C’est en 1953 qu’Italo Calvino (1923-1985) publie pour la première fois son conte Gli avanguardisti a Mentone . Les vingt-cinq pages de cette évocation juvénile sont comprises dans un triptyque paru en 1954, L’entrata in guerra  (L’entrée en guerre), qui aurait dû constituer le noyau central d’un roman sur les années de la Seconde guerre mondiale et qu’on pourrait considérer un “à part” dans l’œuvre de l’écrivain italien.
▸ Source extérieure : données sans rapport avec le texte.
(* ===== verification/Prelude.v ===== *)
(** * A verification development of the Afrofiliate partner-dashboard relay

    The repository is an Express application that relays one read endpoint,
    [GET /partner-dashboard/offers], to the Everflow affiliate API.  It has
    two variants of the same program:

    - [src/index.js], the canonical one: request logging, a CORS policy, a
      [/health] route, the offers route, a 404 handler and a last-resort
      error handler;
    - [src/unnamed/part_000], an older variant: an API-key middleware in
      front of the offers route, a laxer validation and a smaller envelope.

    The offers route is the only component with logic.  Per request it
    validates [req.query] ([affiliate_id], [type]), builds the list URL,
    fetches the offer list, then launches one detail lookup per offer
    concurrently ([offers.map(async ...)] joined by [Promise.all]), merges
    [default_payout] and [currency] into each offer with per-offer failure
    absorbed, and answers with a JSON envelope.  Components interact by
    plain calls: the application dispatches to the route, the route calls
    the URL builder, the upstream client and the enrichment; the upstream
    is reached only through the class [Upstream].

    ** Files and what they model (in dependency order)

    - [Prelude] (this file): the string functions of the JavaScript runtime
      the code relies on ([includes], [startsWith], [toLowerCase], [join],
      decimal printing of integers with its inverse), the exception result
      type [js_result] with its bind notation in [relay_scope], the hint
      databases [relay] and [relay_rw], the tactic [relay_case].
    - [JsValue]: JavaScript values produced by JSON ([jv], with a nested
      induction principle and decidable equality); truthiness, [a || b],
      property read (a [TypeError] on [null]), object spread [{...v}],
      object-literal property definition, template-literal conversion
      ([to_string], which throws a [TypeError] on an object with its own
      [toString] key, as [ToPrimitive] does on a value of [JSON.parse]),
      and the invariant [wf] (no object has a duplicate key).
    - [Query]: [req.query] values as [qs] builds them (strings, arrays,
      objects), their truthiness, [.includes] on each shape (throwing on an
      object), strict comparison, template conversion; requests.
    - [Upstream]: [config] (the environment variables), outgoing requests
      and their headers, [fetch] outcomes, the class [Upstream] (the fetch
      oracle and [JSON.parse]) with the instance [table_upstream], the list
      and detail URLs ([index.js] 76-82, 109) and a reader of URL queries.
    - [Enrich]: the per-offer callback ([index.js] 107-132), [Promise.all],
      and the step relation [gather_step] of the concurrent lookups.
    - [Handler]: the offers route of [index.js] (46-156) as [handle_offers],
      returning the response or the escaping exception, and the trace of
      upstream requests in the order they are sent.
    - [App]: the Express application of [index.js] (22-177) as [app_index].
    - [Variant]: [part_000] (12-98) in [Module Part000], sharing [Enrich]
      and [offers_of] with [index.js].
    - [Cors]: the [cors] middleware on the options of each variant
      ([index.js] 13-24, [part_000] 13-19): origin headers, the preflight
      answer, the [vary] helper; [serve_index] and [serve_part000] put it
      in front of [app_index] and [Part000.app] and return the response
      headers with the application's answer.
    - [Json]: [JSON.stringify] as [res.json] sends it ([print], with
      JavaScript's property enumeration order: array indices first) and
      [JSON.parse] ([parse_value], the ECMA-404 grammar with repeated keys
      updating the first); [json_upstream] makes the [json_parse] of
      [Upstream] this parser.
    - [Bootstrap]: the module's top level ([index.js] 1, 10, 182-183;
      [part_000] 1, 9-10, 95-96): [dotenv] filling in the variables the
      process lacks, the record [config], [PORT || 8080], and
      [app.listen(PORT, '0.0.0.0')] with Node's [Number()] ([js_number],
      StringToNumber: trimming, [Infinity], [0x]/[0o]/[0b], decimal with
      fraction and exponent), its rounding to a double ([classify],
      [rounds_to], decided exactly over [Q]), [isPipeName] and
      [validatePort] ([port_of]); [boot] is the state it leaves.

    ** What the theorems show

    - Enrichment: every interleaving of the detail lookups refines the
      sequential map ([gather_refines]); runs terminate (lemmas
      [gather_completes], [gather_step_decreases]) and a [null] offer
      rejects at once ([gather_rejects_early]); the result is positional
      ([enrich_all_positional]) and rejects exactly on [null] offers and
      on ids whose conversion throws ([enrich_all_rejects]); a failed
      lookup leaves the offer untouched ([merge_detail_failure]); a
      successful one keeps every other property in order and sets the
      two fields ([merge_detail_fields]).
    - Route: each branch of [handle_offers] (probe, the two 400s, 502, 500,
      success), the response contract of the spec's section 7
      ([offers_contract]), the credential on every upstream request
      ([offers_trace]), and the list URL's parameters ([list_url_params]).
    - Application: case-insensitive, non-strict routing to the offers
      route ([app_routes_offers]) and the 404 ([app_not_found]).
    - Fan-out: one client request makes exactly one list request and one
      detail request per offer of the upstream's list whose callback
      reaches its [fetch] ([offers_fanout]); nothing in the code caps it.
    - CORS: the preflight answers of both variants, that the route runs
      for every [Origin] ([index_cors_actual]), the wildcard of
      [part_000].
    - JSON: lemmas on the runtime's [JSON.parse] and [JSON.stringify]:
      the parse reads back the printed text ([json_roundtrip]) and builds
      values without duplicate keys ([json_parse_text_wf]), from which
      every JSON answer is an object without duplicate keys
      ([app_answers_json]).
    - Startup: the port the server listens on for an unset, empty or
      decimal [PORT], the exception for one above 65535 ([boot_listen]),
      that a TCP port is always in range ([listen_port_range]), that a
      word gives a Unix socket ([boot_port_name_socket]), and that the
      configuration prefers the process's variables ([boot_config]).
    - Variant: the API-key middleware, the agreement of the two variants on
      the enriched offers ([variants_agree_on_offers]) and their
      differences (status passthrough, no [type] check, 400 without
      [affiliate_id]).
    - Findings, each proved: an object [affiliate_id] throws outside the
      [try]; an array [affiliate_id] bypasses the [{] guard; the affiliate
      id is not URL-encoded, so [a&b] adds the parameter [b]; an empty
      [type] is accepted; a payout of [0] becomes ["N/A"]; an offer id
      that is an object with a [toString] key fails the whole request
      with a 500 ([offers_tostring_id_fails]); [part_000]'s key check is
      bypassed by letter case and it never checks [type]; the CORS list
      is no server-side check; the fan-out has no cap; a [PORT] that is a
      name binds a Unix socket.

    ** Modelling choices and bounds

    - Strings are Stdlib [string]s (8-bit characters): the code compares,
      searches and concatenates them, which the model does exactly on that
      alphabet; UTF-16 code units outside it are not modelled.
    - JSON numbers are integers ([Z]), printed in decimal; the code only
      tests numbers for truthiness, copies them and prints an offer id into
      a URL.  Non-integer numbers and double rounding beyond 2^53 are not
      modelled.
    - [fetch] and [JSON.parse] are parameters (the class [Upstream]), never
      stubs, so every theorem holds for every upstream behaviour; the
      concurrent model lets the lookups complete in any order.
    - Express's version is a parameter where it matters ([express5]).
    - A decimal [PORT] is rounded to a double without floating point:
      [classify] splits off the literals whose double is a zero (below
      [2^-1075], by the digit count and exponent) or is no port (at
      least [10^7]), so the exact value [q] of the rest stays as small as
      the literal, and [rounds_to q n] tests
      that [n] is the nearest double to the exact rational [q] (ulp
      [2^(k-52)], ties to even), which for a port below 2^16 is exact.
    - The only fuel is the JSON parser's ([Json.parse_value]), which
      recurses on nested values: [json_parse_text] gives it one unit per
      character plus one, and [jsize_print] shows that a printed value never
      needs more.  Every other function is structural, and the concurrent
      runs are bounded by the number of pending lookups.
    - [JSON.parse] is modelled on the values of the model: a number with a
      fraction or an exponent, or a [\u] escape above [\u00ff], gets no
      value, as a syntax error does.

    ** Not modelled

    The [morgan] logger and [console.*] output (pure I/O),
    [express.json()] body parsing (the routes read no body; only a
    malformed JSON body would reach the error handler), the [.env] file's
    own syntax (the model takes it as parsed pairs), the listen callback
    (console output), and the wall clock and [process.uptime()] (inputs).

    ** Plan for later work

    Model [express.json()]'s error path into the global error handler (a
    request body and its [Content-Type]). *)

From Stdlib Require Export Ascii String ZArith DecimalString.
From stdpp Require Export base list strings decidable sets.
From Stdlib Require Import Lia DecimalPos DecimalZ.

Declare Scope relay_scope.
Delimit Scope relay_scope with relay.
L’histoire du jeune protagoniste – à travers lequel s’exprime l’expérience autobiographique de l’auteur – se situe en septembre 1940 sur le fond d’une Riviera italienne en voie de transformation. Comme indiqué par Calvino dans ces pages, et également dans d’autres remarques biographiques et critiques, San Remo et ses environs sont en train de perdre leur connotation de station touristique cosmopolite pour changer de statut : après le dernier conflit mondial, ils vont devenir “un endroit” de la banlieue de Turin ou de Milan, des lieux à haute frequentation pour des voyages ordinaires. Mais pour l’instant, à l’époque du conte de Calvino, le paysage de la Ligurie n’est que l’arrière-plan d’un scénario de guerre, celle franco-italienne de l’été 1940, elle-même campagne militaire secondaire dans le contexte du conflit européen.
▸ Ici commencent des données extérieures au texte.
(* ===== verification/Upstream.v ===== *)
(** * The upstream Everflow API as the handler sees it

    The configuration the code reads from [process.env]
    ([EFLOW_ADMIN_API_KEY], [BACKEND_API_KEY], [NODE_ENV]), the requests it
    sends with [fetch] ([src/index.js] lines 85-91 and 112-118), what a
    [fetch] can come back with, and the URLs it builds (lines 76-82 and
    109).  [fetch] and [JSON.parse] are the two library calls the handler
    depends on; the class [Upstream] makes them parameters of the model, so
    every theorem holds for every upstream behaviour, and the instance
    [table_upstream] is a concrete upstream for running the model.

    The last part parses the query of a URL into its raw (undecoded)
    [name=value] pairs, to state what the upstream receives. *)

From S2P Require Import Prelude JsValue Query.

(** ** Configuration and outgoing requests *)

Record config := mk_config {
  eflow_admin_api_key : option string;
  backend_api_key : option string;
  node_env : option string
}.

(** A header value set from an environment variable: [undefined] becomes
    the string ["undefined"]. *)
Definition env_string (o : option string) : string :=
  match o with
  | Some s => s
  | None => "undefined"
  end.

(** The request [fetch(url, { headers, timeout })] sends.  The timeout is
    the option the code passes, [None] where it passes none. *)
Record fetch_request := mk_fetch {
  f_url : string;
  f_headers : list (string * string);
  f_timeout : option Z
}.

(** The headers both calls of [src/index.js] attach. *)
Definition eflow_headers (cfg : config) : list (string * string) :=
  [("X-Eflow-API-Key", env_string (eflow_admin_api_key cfg));
   ("Content-Type", "application/json")].

(** What [await fetch(...)] gives: a rejection (network error, DNS
    failure, abort) or a response with its status and its body text. *)
Inductive fetch_outcome :=
  | FReject
  | FResponse (status : Z) (text : string).

(** [response.ok]: a status in 200-299. *)
Definition resp_ok (status : Z) : bool := (200 <=? status)%Z && (status <=? 299)%Z.

(** ** The environment of the handler *)

(** [fetch] answers each request (the same request may be answered
    differently over time in reality; a deterministic oracle is the
    special case the spec's idempotence property assumes; in the
    concurrent model of [Enrich] the lookups complete in any order, each
    with the outcome the oracle gives its request).
    [json_parse] is [JSON.parse]: [None] is a [SyntaxError]. *)
Class Upstream := {
  fetch : fetch_request -> fetch_outcome;
  json_parse : string -> option jv
}.

(** [await response.json()]: the parsed body or a [SyntaxError]. *)
Definition response_json `{Upstream} (text : string) : js_result jv :=
  match json_parse text with
  | Some v => Ok v
  | None => Throw ESyntaxError
  end.

(** A concrete upstream: a table from URL to outcome (a URL it does not
    know is a network failure) and a table from body text to parsed value.
    It is used to run the model on examples. *)
Definition table_upstream (routes : list (string * fetch_outcome))
  (bodies : list (string * jv)) : Upstream := {|
  fetch r := default FReject (str_assoc (f_url r) routes);
  json_parse t := str_assoc t bodies
|}.

(** ** URLs *)

Definition eflow_offers := "https://api.eflow.team/v1/networks/offers".

(** Lines 76-82: the list URL for the converted [affiliate_id] and the
    [type] parameter. *)
Definition list_url (aff : string) (type : option qv) : string :=
  let url := eflow_offers +:+ "?affiliate_id=" +:+ aff +:+
             "&limit=10&status=active&visibility=public" in
  if oq_is type "top" then url +:+ "&sort_by=payout&sort_direction=desc"
  else if oq_is type "latest" then url +:+ "&sort_by=created_at&sort_direction=desc"
  else url.

(** Line 109: the detail URL once the template literal has converted the
    offer id ([ostring], a missing id giving ["undefined"]). *)
Definition detail_url (offer_id : string) (aff : string) : string :=
  eflow_offers +:+ "/" +:+ offer_id +:+ "?affiliate_id=" +:+ aff.

(** ** Reading the query of a URL *)

(** The part before the first [c] and, if [c] occurs, the part after it. *)
Fixpoint break_at (c : ascii) (s : string) : string * option string :=
  match s with
  | EmptyString => ("", None)
  | String d r =>
      if decide (d = c) then ("", Some r)
      else let '(a, b) := break_at c r in (String d a, b)
  end.

(** The fields of [s] separated by [c]. *)
Fixpoint split_on (c : ascii) (s : string) : list string :=
  match s with
  | EmptyString => [""]
  | String d r =>
      if decide (d = c) then "" :: split_on c r
      else match split_on c r with
           | [] => [chr d]
           | w :: ws => String d w :: ws
           end
  end.

Definition query_pair (w : string) : string * string :=
  match break_at "=" w with
  | (k, Some v) => (k, v)
  | (k, None) => (k, "")
  end.

(** The raw [name=value] pairs of a URL's query: after the first [?], up
    to a [#], split at [&]. *)
Definition url_query (url : string) : list (string * string) :=
  match break_at "?" url with
  | (_, Some q) => map query_pair (split_on "&" (break_at "#" q).1)
  | (_, None) => []
  end.

(** ** Lemmas *)

(** A string free of [c] is one field. *)
Definition free_of (c : ascii) (s : string) : Prop := c ∉ list_ascii_of_string s.

Lemma break_at_free (c : ascii) (a : string) : free_of c a -> break_at c a = (a, None).
Proof.
  unfold free_of. induction a as [|d a IH]; simpl; [done|].
  intros Hc. rewrite decide_False by set_solver. rewrite IH by set_solver. done.
Qed.

(** Breaking a string whose first part is free of [c]. *)
Lemma break_at_app (c : ascii) (a b : string) :
  free_of c a -> break_at c (a +:+ b) = ((a +:+ (break_at c b).1), (break_at c b).2).
Proof.
  unfold free_of. induction a as [|d a IH]; intros Hc; rewrite ?str_app_cons; simpl.
  - rewrite !str_app_nil_l. by destruct (break_at c b).
  - rewrite decide_False by set_solver. rewrite IH by set_solver. done.
Qed.

(** Prefixing the first field. *)
Definition prepend (a : string) (ws : list string) : list string :=
  match ws with
  | [] => [a]
  | w :: r => (a +:+ w) :: r
  end.

Lemma split_on_not_nil (c : ascii) (s : string) : split_on c s <> [].
Proof.
  destruct s as [|d s]; simpl; [done|].
  case_decide; [done|]. by destruct (split_on c s).
Qed.

Lemma split_on_app (c : ascii) (a b : string) :
  free_of c a -> split_on c (a +:+ b) = prepend a (split_on c b).
Proof.
  unfold free_of. induction a as [|d a IH]; intros Hc; rewrite ?str_app_cons; simpl.
  - rewrite str_app_nil_l. pose proof (split_on_not_nil c b).
    destruct (split_on c b); [done|]. simpl. by rewrite str_app_nil_l.
  - rewrite decide_False by set_solver. rewrite IH by set_solver.
    pose proof (split_on_not_nil c b). by destruct (split_on c b).
Qed.

Lemma free_of_app (c : ascii) (a b : string) :
  free_of c (a +:+ b) <-> free_of c a /\ free_of c b.
Proof. unfold free_of. rewrite list_ascii_of_string_app. set_solver. Qed.

#[global] Instance free_of_dec (c : ascii) (s : string) : Decision (free_of c s).
Proof. unfold free_of. apply _. Defined.

(** [free_of] on a concrete string, by evaluation. *)
Ltac free_tac :=
  repeat (apply free_of_app; split); try assumption;
  apply (bool_decide_eq_true_1 _); vm_compute; reflexivity.

#[export] Hint Resolve break_at_free : relay.

(** The raw pairs after [pre ++ "?"] are those of the query part. *)
Lemma url_query_app (pre q : string) :
  free_of "?" pre -> url_query (pre +:+ String "?" q) =
  map query_pair (split_on "&" (break_at "#" q).1).
Proof. intros Hp. unfold url_query. rewrite break_at_app by done. done. Qed.

Lemma query_pair_app (k v : string) :
  free_of "=" k -> query_pair (k +:+ String "=" v) = (k, v).
Proof.
  intros Hk. unfold query_pair. rewrite break_at_app by done. simpl.
  by rewrite str_app_nil_r.
Qed.

(** The affiliate id occurs verbatim in the list URL. *)
Lemma list_url_contains (aff : string) (type : option qv) :
  str_includes aff (list_url aff type) = true.
Proof. unfold list_url. destruct (oq_is _ _); [|destruct (oq_is _ _)]; eauto 7 with relay. Qed.

(** The sort clause [list_url] appends for a [type]. *)
Definition sort_params (type : option qv) : list (string * string) :=
  if oq_is type "top" then [("sort_by", "payout"); ("sort_direction", "desc")]
  else if oq_is type "latest" then [("sort_by", "created_at"); ("sort_direction", "desc")]
  else [].

(** The list URL is read as the affiliate id followed by the pairs of the
    literal suffix, whatever the suffix. *)
Lemma url_query_list_url (aff sfx : string) :
  free_of "&" aff -> free_of "#" aff -> free_of "#" sfx ->
  url_query (eflow_offers +:+ "?affiliate_id=" +:+ aff +:+ sfx) =
  ("affiliate_id", aff +:+ hd "" (split_on "&" sfx)) :: map query_pair (tl (split_on "&" sfx)).
Proof.
  intros Ha Hh Hs.
  change (eflow_offers +:+ "?affiliate_id=" +:+ aff +:+ sfx) with
    (eflow_offers +:+ String "?" ("affiliate_id=" +:+ aff +:+ sfx)).
  rewrite url_query_app by free_tac.
  rewrite (break_at_free _ ("affiliate_id=" +:+ aff +:+ sfx)) by free_tac. cbn [fst].
  rewrite !split_on_app by free_tac.
  pose proof (split_on_not_nil "&" sfx). destruct (split_on "&" sfx) as [|w ws]; [done|].
  cbn [prepend map hd tl].
  change ("affiliate_id=" +:+ (aff +:+ w)) with ("affiliate_id" +:+ String "=" (aff +:+ w)).
  rewrite query_pair_app by free_tac. done.
Qed.

(** An affiliate id [a&b] puts [b] into the query as a pair of its own,
    between [affiliate_id=a] and the code's parameters. *)
Lemma url_query_list_url_amp (a b : string) (type : option qv) :
  free_of "&" a -> free_of "#" a -> free_of "&" b -> free_of "#" b ->
  url_query (list_url (a +:+ "&" +:+ b) type) =
  [("affiliate_id", a); query_pair b; ("limit", "10"); ("status", "active"); ("visibility", "public")]
  ++ sort_params type.
Proof.
  intros Ha Hh Hb Hbh. unfold list_url, sort_params.
  destruct (oq_is type "top"); [|destruct (oq_is type "latest")];
    rewrite ?str_app_assoc, url_query_list_url by (done || free_tac);
    simpl split_on; rewrite ?split_on_app by (done || free_tac);
    simpl; by rewrite ?str_app_nil_r.
Qed.

(** C12: When the affiliate id contains no [&] and no [#], the
    list URL carries exactly [affiliate_id] (verbatim), [limit=10],
    [status=active], [visibility=public], and then the sort clause of the
    [type]: [sort_by=payout] for [top], [sort_by=created_at] for [latest],
    both descending, and none otherwise. *)
Theorem list_url_params (aff : string) (type : option qv) :
  free_of "&" aff -> free_of "#" aff ->
  url_query (list_url aff type) =
  [("affiliate_id", aff); ("limit", "10"); ("status", "active"); ("visibility", "public")]
  ++ sort_params type.
Proof.
  intros Ha Hh. unfold list_url, sort_params.
  destruct (oq_is type "top"); [|destruct (oq_is type "latest")];
    rewrite ?str_app_assoc, url_query_list_url by (done || free_tac);
    simpl; by rewrite str_app_nil_r.
Qed.

(** ** Witnesses *)

Lemma list_url_params_witness :
  free_of "&" "af123" /\ free_of "#" "af123" /\
  url_query (list_url "af123" (Some (QStr "top"))) =
  [("affiliate_id", "af123"); ("limit", "10"); ("status", "active"); ("visibility", "public");
   ("sort_by", "payout"); ("sort_direction", "desc")].
Proof.
  split; [free_tac|]. split; [free_tac|].
  apply (list_url_params "af123" (Some (QStr "top"))); free_tac.
Defined.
Le protagoniste est donc un réfléchi jeune homme de dix-sept-ans, comme tous les garcons de son âge engagé dans une des organisations de la jeunesse fasciste, les “Avanguardisti”. Tout en menant une vie paisible dans les rues de San Remo – où même le black-out semble devenir une mode amusante pour les promenades du soir –, il connaît quelques uns des enjeux militaires de cette époque et a l’occasion de remarquer des flux de réfugiés italiens qui fuient leurs maisons pour se mettre à l’abri. Lorsqu’on souligne dans le conte que les propriétés de ces réfugiés ne sont pas épargnées par des voleurs capables de profiter de tout malheur, on assiste déjà à l’introduction d’une note dramatique dans un contexte presque vacancier pour le jeune homme.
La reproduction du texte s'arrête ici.